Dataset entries

****************

(** What a removal from a list without duplicates leaves. *)
Lemma list_remove_NoDup `{EqDecision A} (x : A) (l r : list A) :
  NoDup l → list_remove x l = Ok r →
  NoDup r ∧ (x ∉ r) ∧ (∀ y, y ∈ r ↔ y ∈ l ∧ y ≠ x) ∧ length l = S (length r)
  ∧ (r `sublist_of` l).
Proof.
  intros Hnd (l1 & l2 & -> & Hx & ->)%list_remove_Ok.
  apply NoDup_app in Hnd as (Hl1 & Hl12 & [Hxl2 Hl2]%NoDup_cons).
  split_and!.
  - apply NoDup_app. split_and!; [done| |done].
    intros y Hy1 Hy2. apply (Hl12 y Hy1). by right.
  - rewrite elem_of_app. tauto.
  - intros y. rewrite !elem_of_app, elem_of_cons. split.
    + intros [Hy|Hy]; (split; [tauto|]); intros ->; tauto.
    + tauto.
  - rewrite !length_app. simpl. lia.
  - apply sublist_app; [done|]. by apply sublist_cons.
Qed.

(** ** The confusion aggregator *)

(** The trials on which the two verdicts are equal, and those on which they
    differ. *)
Fixpoint agreements (l1 l2 : list bool) : Z :=
  match l1, l2 with
  | a :: l1', b :: l2' => (if bool_decide (a = b) then 1 else 0) + agreements l1' l2'
  | _, _ => 0
  end.

Fixpoint disagreements (l1 l2 : list bool) : Z :=
  match l1, l2 with
  | a :: l1', b :: l2' => (if bool_decide (a = b) then 0 else 1) + disagreements l1' l2'
  | _, _ => 0
  end.

Lemma agreements_disagreements l1 l2 :
  (length l1 ≤ length l2)%nat →
  0 ≤ agreements l1 l2 ∧ 0 ≤ disagreements l1 l2
  ∧ agreements l1 l2 + disagreements l1 l2 = Z.of_nat (length l1).
Proof.
  revert l2. induction l1 as [|a l1 IH]; intros [|b l2] Hlen; simpl in *; try lia.
  specialize (IH l2 ltac:(lia)). case_bool_decide; lia.
Qed.


(** The list object is never the singleton [True]. *)
Lemma list_is_not_True l : is_True (PyList l) = false.
Proof. done. Qed.

(** One pass through the body of the loop: whatever the verdicts are, only
    [tn] or [fp] moves. *)
Lemma classify_nat dt de c (i : nat) a b :
  dt !! i = Some a → de !! i = Some b →
  classify dt de c (Z.of_nat i)
  = Ok (if bool_decide (a = b) then Counters (tp c) (tn c + 1) (fp c) (fn c)
        else Counters (tp c) (tn c) (fp c + 1) (fn c)).
Proof.
  intros Ha Hb. unfold classify.
  rewrite (getitem_nat _ _ _ Ha), (getitem_nat _ _ _ Hb).
  cbn [mbind result_bind]. rewrite list_is_not_True. by case_bool_decide.
Qed.

(** The loop of line 128 from index [i] on, over the remaining verdicts. *)
Lemma accumulate_from dt de : ∀ (lt le : list bool) (i : nat) (c : counters),
  drop i dt = lt → drop i de = le → (length lt ≤ length le)%nat →
  for_each (classify dt de) (Z.of_nat <$> seq i (length lt)) c
  = Ok (Counters (tp c) (tn c + agreements lt le) (fp c + disagreements lt le) (fn c)).
Proof.
  induction lt as [|a lt IH]; intros le i c Ht He Hlen.
  - simpl. destruct c, le; simpl; do 2 f_equal; lia.
  - destruct le as [|b le]; simpl in Hlen; [lia|].
    assert (dt !! i = Some a) as Ha.
    { rewrite <- (Nat.add_0_r i), <- lookup_drop, Ht. done. }
    assert (de !! i = Some b) as Hb.
    { rewrite <- (Nat.add_0_r i), <- lookup_drop, He. done. }
    assert (drop (S i) dt = lt) as Ht'.
    { rewrite (drop_S _ _ _ Ha) in Ht. congruence. }
    assert (drop (S i) de = le) as He'.
    { rewrite (drop_S _ _ _ Hb) in He. congruence. }
    cbn [length seq fmap list_fmap for_each].
    rewrite (classify_nat _ _ _ _ _ _ Ha Hb). cbn [mbind result_bind].
    rewrite (IH le (S i) _ Ht' He') by lia. cbn [agreements disagreements].
    case_bool_decide; cbn [tp tn fp fn]; do 2 f_equal; lia.
Qed.

Lemma accumulate_Ok dt de :
  (length dt ≤ length de)%nat →
  accumulate dt de = Ok (Counters 0 (agreements dt de) (disagreements dt de) 0).
Proof.
  intros Hlen. unfold accumulate, range. rewrite Nat2Z.id.
  by rewrite (accumulate_from dt de dt de 0 counters_zero).
Qed.

(** With fewer estimated verdicts than true ones the loop runs off the
    shorter list. *)
Lemma accumulate_short_from dt de : ∀ (m i : nat) (c : counters),
  (i ≤ length de < i + m)%nat → (i + m ≤ length dt)%nat →
  for_each (classify dt de) (Z.of_nat <$> seq i m) c = Raise IndexError.
Proof.
  induction m as [|m IH]; intros i c Hde Hdt; [lia|].
  cbn [seq fmap list_fmap for_each].
  destruct (lookup_lt_is_Some_2 dt i) as [a Ha]; [lia|].
  destruct (decide (i = length de)) as [->|Hne].
  - unfold classify. rewrite (getitem_nat _ _ _ Ha). cbn [mbind result_bind].
    by rewrite getitem_nat_overflow.
  - destruct (lookup_lt_is_Some_2 de i) as [b Hb]; [lia|].
    rewrite (classify_nat _ _ _ _ _ _ Ha Hb). cbn [mbind result_bind].
    apply IH; lia.
Qed.

Lemma accumulate_short dt de :
  (length de < length dt)%nat → accumulate dt de = Raise IndexError.
Proof.
  intros Hlen. unfold accumulate, range. rewrite Nat2Z.id.
  apply accumulate_short_from; lia.
Qed.

(** ** The cardinality distribution *)

Lemma binom_above m : ∀ k, (m < k)%nat → binom m k = 0%nat.
Proof.
  induction m as [|m IH]; intros [|k] Hk; simpl; try lia.
  rewrite !IH by lia. done.
Qed.



(** [f 0 + ... + f (k - 1)] *)
Fixpoint sum_upto (f : nat → nat) (k : nat) : nat :=
  match k with
  | O => 0
  | S k' => sum_upto f k' + f k'
  end.

Lemma sum_upto_shift f k : (sum_upto f (S k) = f 0%nat + sum_upto (λ i, f (S i)) k)%nat.
Proof. induction k as [|k IH]; [simpl; lia|]. cbn [sum_upto] in *. lia. Qed.

Lemma sum_upto_plus f g k :
  (sum_upto (λ i, f i + g i) k = sum_upto f k + sum_upto g k)%nat.
Proof. induction k as [|k IH]; simpl; lia. Qed.

(** The row sums of Pascal's triangle. *)
Lemma sum_binom m : sum_upto (binom m) (S m) = (2 ^ m)%nat.
Proof.
  induction m as [|m IH]; [done|].
  rewrite sum_upto_shift. cbn [binom].
  rewrite (sum_upto_plus (binom m) (λ i, binom m (S i))), IH.
  pose proof (sum_upto_shift (binom m) (S m)) as Hs.
  cbn [sum_upto] in Hs. cbn [sum_upto] in IH. rewrite IH in Hs.
  rewrite binom_above in Hs by lia. cbn [sum_upto].
  rewrite (binom_above m (S m)) by lia.
  assert (binom m 0 = 1%nat) as H0 by (by destruct m).
  rewrite H0 in Hs. rewrite Nat.pow_succ_r'. lia.
Qed.

Lemma comb_nat (m i : nat) : comb (Z.of_nat m) (Z.of_nat i) = Z.of_nat (binom m i).
Proof.
  unfold comb.
  destruct (Z.ltb_spec (Z.of_nat m) 0); [lia|].
  destruct (Z.ltb_spec (Z.of_nat i) 0); [lia|].
  destruct (Z.ltb_spec (Z.of_nat m) (Z.of_nat i)); simpl.
  - rewrite binom_above by lia. done.
  - by rewrite !Nat2Z.id.
Qed.

Lemma comb_nonneg N k : 0 ≤ comb N k.
Proof. unfold comb. destruct (_ || _); lia. Qed.

(** [probs] for [m + 1] predictors, over natural numbers. *)
Lemma probs_succ (m : nat) :
  probs (Z.of_nat m + 1)
  = (λ i : nat, inject_Z (Z.of_nat (binom m i)) / inject_Z (2 ^ Z.of_nat m))%Q
      <$> seq 0 (S m).
Proof.
  unfold probs, range. replace (Z.of_nat m + 1 - 1) with (Z.of_nat m) by lia.
  replace (Z.to_nat (Z.of_nat m + 1)) with (S m) by lia.
  rewrite <- list_fmap_compose. apply list_fmap_ext. intros _ i _. simpl.
  by rewrite comb_nat.
Qed.

Lemma length_probs n : length (probs n) = Z.to_nat n.
Proof. unfold probs, range. by rewrite !length_fmap, length_seq. Qed.

Lemma sumQ_app p1 p2 : (sumQ (p1 ++ p2) == sumQ p1 + sumQ p2)%Q.
Proof.
  induction p1 as [|q p1 IH]; simpl; [by rewrite Qplus_0_l|].
  rewrite IH. ring.
Qed.

Lemma sumQ_scaled (f : nat → nat) (c : Q) (k : nat) :
  (sumQ ((λ i, inject_Z (Z.of_nat (f i)) / c) <$> seq 0 k)
   == inject_Z (Z.of_nat (sum_upto f k)) / c)%Q.
Proof.
  induction k as [|k IH].
  - simpl. unfold Qdiv. by rewrite Qmult_0_l.
  - rewrite seq_S, fmap_app, sumQ_app, IH. cbn [sum_upto].
    rewrite Nat2Z.inj_add, inject_Z_plus. simpl. unfold Qdiv. ring.
Qed.

Lemma pow2_Q_nonzero (m : nat) : ¬ (inject_Z (2 ^ Z.of_nat m) == 0)%Q.
Proof.
  assert (0 < 2 ^ Z.of_nat m) by (apply Z.pow_pos_nonneg; lia).
  unfold Qeq. simpl. lia.
Qed.

Lemma sumQ_probs_succ (m : nat) : (sumQ (probs (Z.of_nat m + 1)) == 1)%Q.
Proof.
  rewrite probs_succ, sumQ_scaled, sum_binom.
  rewrite Nat2Z.inj_pow. change (Z.of_nat 2) with 2.
  apply Qmult_inv_r, pow2_Q_nonzero.
Qed.

Lemma probs_nonneg n : Forall (λ q, (0 <= q)%Q) (probs n).
Proof.
  unfold probs. apply Forall_fmap, Forall_forall. intros i _. simpl.
  unfold Qdiv. apply Qmult_le_0_compat.
  - change 0%Q with (inject_Z 0). rewrite <- Zle_Qle. apply comb_nonneg.
  - apply Qinv_le_0_compat. change 0%Q with (inject_Z 0). rewrite <- Zle_Qle.
    apply Z.pow_nonneg. lia.
Qed.

(** ** The random draws *)

Section RandomFacts.
Context `{RandomLib}.

Lemma randint_inv a b s v s' :
  randint a b s = Ok (v, s') → a ≤ b ∧ a ≤ v ≤ b ∧ randint_draw a b s = (v, s').
Proof.
  unfold randint. destruct (Z.ltb_spec b a) as [?|Hab]; [done|].
  intros [= Hd]. pose proof (randint_draw_range a b s Hab) as Hr.
  rewrite Hd in Hr. done.
Qed.

Lemma randint_total a b s : a ≤ b → is_Ok (randint a b s).
Proof.
  intros Hab. unfold randint. destruct (Z.ltb_spec b a) as [?|_]; [lia|]. eauto.
Qed.

Lemma randint_empty a b s : b < a → randint a b s = Raise ValueError.
Proof. intros Hab. unfold randint. destruct (Z.ltb_spec b a); [done|lia]. Qed.

Lemma range_lookup n (i : nat) : (i < Z.to_nat n)%nat → range n !! i = Some (Z.of_nat i).
Proof.
  intros Hi. unfold range. rewrite list_lookup_fmap, lookup_seq_lt by done. done.
Qed.

Lemma length_range n : length (range n) = Z.to_nat n.
Proof. unfold range. by rewrite length_fmap, length_seq. Qed.

(** A draw of the cardinality is one of [0 .. n-1]. *)
Lemma np_choice_range_inv n p s card s' :
  np_choice (range n) p s = Ok (card, s') →
  0 ≤ card ≤ n - 1 ∧ (sumQ p == 1)%Q ∧ length p = Z.to_nat n.
Proof.
  unfold np_choice. case_bool_decide as Hne; [done|].
  case_bool_decide as Hlen; [|done]. simpl.
  destruct (forallb (Qle_bool 0) p); [|done]. simpl.
  destruct (Qeq_bool (sumQ p) 1) eqn:Hsum; [|done]. simpl.
  destruct (choice_draw p s) as [i s1] eqn:Hd.
  intros (x & Hx & [= <- <-])%bind_Ok.
  rewrite length_range in Hlen.
  assert (p ≠ []) as Hp.
  { intros ->. apply Hne. apply length_zero_iff_nil. by rewrite length_range, Hlen. }
  pose proof (choice_draw_range p s Hp) as Hi. rewrite Hd in Hi. simpl in Hi.
  rewrite (getitem_nat _ _ _ (range_lookup n i ltac:(lia))) in Hx.
  injection Hx as <-. split_and!; [lia|lia| by apply Qeq_bool_iff | done].
Qed.

Lemma np_choice_probs_total n s : 1 ≤ n → is_Ok (np_choice (range n) (probs n) s).
Proof.
  intros Hn. unfold np_choice.
  rewrite bool_decide_false.
  2:{ intros Hnil%(f_equal length). rewrite length_range in Hnil. simpl in Hnil. lia. }
  rewrite bool_decide_true by (by rewrite length_range, length_probs). simpl.
  assert (forallb (Qle_bool 0) (probs n) = true) as ->.
  { apply forallb_forall. intros q Hq%list_elem_of_In. apply Qle_bool_iff.
    by apply (proj1 (Forall_forall _ _) (probs_nonneg n)). }
  assert (Qeq_bool (sumQ (probs n)) 1 = true) as ->.
  { apply Qeq_bool_iff. replace n with (Z.of_nat (Z.to_nat (n - 1)) + 1) by lia.
    apply sumQ_probs_succ. }
  simpl. destruct (choice_draw (probs n) s) as [i s1] eqn:Hd.
  assert (probs n ≠ []) as Hp.
  { intros Hnil%(f_equal length). rewrite length_probs in Hnil. simpl in Hnil. lia. }
  pose proof (choice_draw_range _ s Hp) as Hi. rewrite Hd, length_probs in Hi.
  simpl in Hi. rewrite (getitem_nat _ _ _ (range_lookup n i Hi)). simpl. eauto.
Qed.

****************

WHAT YOU HAVE TO DO. Check the lines above and copy each one that includes "congruence".

COMPLETED TASK.
    { rewrite (drop_S _ _ _ Ha) in Ht. congruence. }
    { rewrite (drop_S _ _ _ Hb) in He. congruence. }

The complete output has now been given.